A bible study that I have just started but was highly recommended is called "Surviving Infertility: What the Bible Says About Your Baby Hunger" by Beth Forbus. As I said, I have just started this study but I have heard great things about it.
I hope that you will find some of these resources helpful if you are going through infertility, or that you can pass these along to a woman you know who is dealing with infertility. One of the ways I hope to educate those who haven't experienced infertility is by sharing some parts from several of the above resources about what NOT to do and say when dealing with fertility challenged friends. I always joke that by the end of this I will be able to write a book on what not to say to those struggling with infertility or recurrent pregnancy loss, and I have found several women who have put my feelings into words for me.
The first list that is a must-read when trying to know how to (or how not to) talk to and approach your fertility challenged friends is a post on Hannah Bunker's blog entitled: "The Dos and Donts of Dealing with a Fertility Challenged Friend". She does a great job of expressing this topic, and the link to this specific post is as follows: www.hannahbunker.com/waiting-for-grace-the-dos-and-donts-of-dealing-with-a-fertility-challenged-friend.
The next 2 pictures that I am going to upload (hopefully you can read them!) are from the Stepping Stones newsletters. The first is a short list about things said to women dealing with infertility that can be harmful, entitled "Just Relax". It's in the Mar/Apr edition of the Stepping Stones newsletter, just in case you can't read the picture I post. The second picture is an article from the Stepping Stones Jan/Feb newsletter entitled "After My Miscarriage" that tells you things not to say to a woman who has just experienced a miscarriage. None of these lists are meant to cast blame or point fingers, but rather to help those unfamiliar with the struggles of infertility to be able to relate better and be more sensitive to those in the midst of the battle. I hope these resources will educate, encourage, and speak to my fellow women struggling with infertility, as well as the friends and family we are surrounded by and interact with on a daily basis.
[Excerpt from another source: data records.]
Lemma loop_turns n x msgs out tr :
  loop_run e agent definitions n x msgs out tr → out.2 = None →
  turns msgs (exchanges tr) (uses tr)
        (chat_of <$> logged_messages (Execution.ConversationID x) tr)
        (Execution.Output out.1).
Proof.
  assert (∀ y cause out tr, fail_run (Engine.metrics e) y cause out tr → out.2 ≠ None) as Hno.
  { intros y cause out' tr' Hf. by destruct Hf. }
  induction 1 as [x msgs out tr Hf|n x msgs y cause out tr1 tr2 Ht Hf
    |n x msgs y r out tr1 tr2 tr3 Ht Hc Hmsg Hs|n x msgs y r cause out tr1 tr2 tr3 Ht _ Hmsg Hf
    |n x msgs y r cause out tr1 tr2 tr3 Ht _ Hmsg Hf
    |n x msgs y r cause out tr1 tr2 tr3 tr4 Ht _ Hmsg Htl Hf
    |n x msgs y r results cause out tr1 tr2 tr3 tr4 tr5 Ht _ Hmsg Htl Hms Hf
    |n x msgs y r results out tr1 tr2 tr3 tr4 tr5 Ht Hc Hmsg Htl Hms _ IH]; intros Hout;
    try by apply Hno in Hf.
  - destruct (think_exchange _ _ _ _ _ Ht) as [Hx Hu].
    destruct (silent_log _ (silent_message _ _ _ _ Hmsg)) as [Hx2 Hu2].
    destruct (silent_log _ (silent_end _ _ _ (end_succeeded _ _ _ _ Hs))) as [Hx3 Hu3].
    rewrite !exchanges_app, !uses_app, Hx, Hu, Hx2, Hu2, Hx3, Hu3.
    rewrite !logged_messages_app, (think_stores_no_message _ _ _ _ _ Ht).
    rewrite (end_stores_no_message _ _ _ _ (end_succeeded _ _ _ _ Hs)), !app_nil_r. simpl.
    rewrite (logged_messages_run _ _ _ Hmsg). destruct Hs. by apply turn_answer.
  - destruct (think_exchange _ _ _ _ _ Ht) as [Hx Hu].
    destruct (silent_log _ (silent_message _ _ _ _ Hmsg)) as [Hx2 Hu2].
    destruct (silent_log _ (silent_messages _ _ _ _ Hms)) as [Hx4 Hu4].
    destruct (tools_uses _ _ _ _ Htl) as (outputs & Ha & Hu3).
    rewrite !exchanges_app, !uses_app, Hx, Hu, Hx2, Hu2, Hx4, Hu4, (tools_exchanges _ _ _ _ Htl).
    rewrite !logged_messages_app, (think_stores_no_message _ _ _ _ _ Ht), !fmap_app.
    rewrite (logged_messages_run _ _ _ Hmsg), (messages_stored _ _ _ Hms).
    assert (logged_messages (Execution.ConversationID x) tr3 = []) as ->.
    { apply logged_messages_apart. apply tools_run_obs in Htl.
      eapply Forall_impl; [exact Htl|]. by intros []. }
    simpl. apply (turn_tools _ _ _ outputs); [done|done|done|done|].
    pose proof (think_same_run _ _ _ _ _ _ _ Ht) as ((_ & _ & _ & Hcv & _) & _).
    rewrite Hcv. by apply IH.
Qed.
Thanks so much for this, Becky. After reading this and clicking through to Hannah Bunker's list of things to say or not to say to a woman struggling with infertility, I've been thinking through my own list. Here are my additions:
ReplyDeleteDO NOT say "You just need to believe that God will give you a baby. Claim a day that you will get pregnant and believe that it will be so!" or "Have you prayed like this? Have you fought the Enemy in this way?" Most likely, the woman has "claimed" days, weeks, months and prayed her heart out. Don't imply that she hasn't done enough or prayed enough and that's why she's not pregnant.
DO NOT call the couple/individual out in a group setting. Let them share what they will share when they will share. Applaud any vulnerability and requests for prayer, but do not force anything. These situations are extremely difficult to talk about and the couple/individual should be allowed lots of grace.
DO NOT send me pictures of your ultrasound...or worse, videos. I do celebrate your pregnancy with you, but be sensitive to how much I need to hear/see.
These are all based on personal experiences. I don't have any additions to the DO list. She covered them all very very well.
Blessings and grace to Mike and you, Becky.
Allie Davis
Also really good points, Allie! I'm sure each woman who has experienced infertility could come up with a list of their own. It's such a personal experience. I just hope others will read these lists and be more sensitive to women who are experiencing this extremely hard situation, and know how their words can hurt so deeply.